Bioinsipired Inorganic Phototropic Growth via Photoelectrochemical Deposition

Photosynthetic plants exhibit a phenomenon known as phototropic growth wherein the physical extension of the biological system proceeds preferentially towards the time-averaged position of the sun. By capitalizing on anisotropies intrinsic to nanoscale light-material interactions, natural phototropism can be mimicked via photoelectrochemical deposition to effect the template-free generation of ordered semiconductor mesostructures with nanoscale features over macroscale areas. This process mirrors the phenotypic plasticity exhibited by plants, wherein despite a fixed genotype a wide range of different morphologies can be displayed depending on the environmental conditions: the precise structure produced is determined by the characteristics of the growth illumination and wide array of morphologies can be generated despite a consistent material composition and phase. By controlling the incident direction of the light, the orientation and growth direction of the structures with respect to the substrate can be defined without relying on epitaxial growth but rather mirroring the way palm trees develop an observable tilt toward the average position of the solar azimuth.
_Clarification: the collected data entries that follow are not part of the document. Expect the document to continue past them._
Lemma formatHHmmss_digits (t : Z) : Forall (fun c => (48 <= c <= 57)%N) (formatHHmmss t).
Proof. unfold formatHHmmss. repeat (apply Forall_app; split); apply pad2_digits. Qed.

(** Whatever the attachment is called, and at whatever position it comes,
    the name [generateSimpleFilename] gives is not empty and holds none of
    the characters that are illegal in a file name. *)
Theorem generateSimpleFilename_safe (t : Z) (index : nat) (originalName : JsString) :
  generateSimpleFilename t index originalName <> [] /\
  forallb (fun c => negb (isInvalidNameChar c))
    (generateSimpleFilename t index originalName) = true.
Proof.
  unfold generateSimpleFilename.
  destruct (trim originalName) as [|c0 s0] eqn:Et.
  - split; [discriminate|].
    change (lit "attachment_" ++ decimal (index + 1) ++ underscore :: formatHHmmss t)
      with (lit "attachment_" ++ decimal (index + 1) ++ [underscore] ++ formatHHmmss t).
    rewrite !forallb_app. unfold decimal.
    rewrite (digits_valid (uintUnits_digits _)), (digits_valid (formatHHmmss_digits t)).
    reflexivity.
  - assert (Hne : trim (replaceInvalid originalName) <> []).
    { intros H. apply trim_nil in H. rewrite replaceInvalid_white in H.
      apply trim_nil in H. congruence. }
    assert (Hv : forallb (fun c => negb (isInvalidNameChar c))
                   (trim (replaceInvalid originalName)) = true)
      by apply trim_forallb, replaceInvalid_valid.
    destruct (0 <? index)%nat; [|split; assumption].
    destruct (splitExtension_spec (trim (replaceInvalid originalName))) as [Hs _].
    destruct (splitExtension (trim (replaceInvalid originalName))) as [b e].
    cbn [fst snd] in Hs. unfold candidate. split.
    + destruct b; discriminate.
    + rewrite <- Hs, forallb_app in Hv. apply andb_true_iff in Hv. destruct Hv as [Hb He].
      change (b ++ underscore :: decimal (index + 1) ++ e)
        with (b ++ [underscore] ++ decimal (index + 1) ++ e).
      rewrite !forallb_app, Hb, He. unfold decimal.
      rewrite (digits_valid (uintUnits_digits _)). reflexivity.
Qed.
Changing the incident direction during growth was observed to drive reorientation of the newly added material and zig-zag structures could be produced by oscillating the incidence about the surface normal. However, the interfacial morphology generated after an input direction shift was observed to be function of not only the new input direction but also the preexisting structure and thus the prior input direction. Thus, different structures could exhibit discrete adaptations to the same illumination input. Modeling of the growth using a combination of electromagnetic simulations of light absorption coupled with Monte Carlo simulations of mass addition successfully reproduced the experimentally observed morphologies indicating structure generation was a result of optical processes. The growth process was observed to be a highly emergent phenomenon involving optical communication between neighboring features including cooperative scattering and synergistic absorption and thus is like the way neighboring plants exchange information and avoid competition for light resources.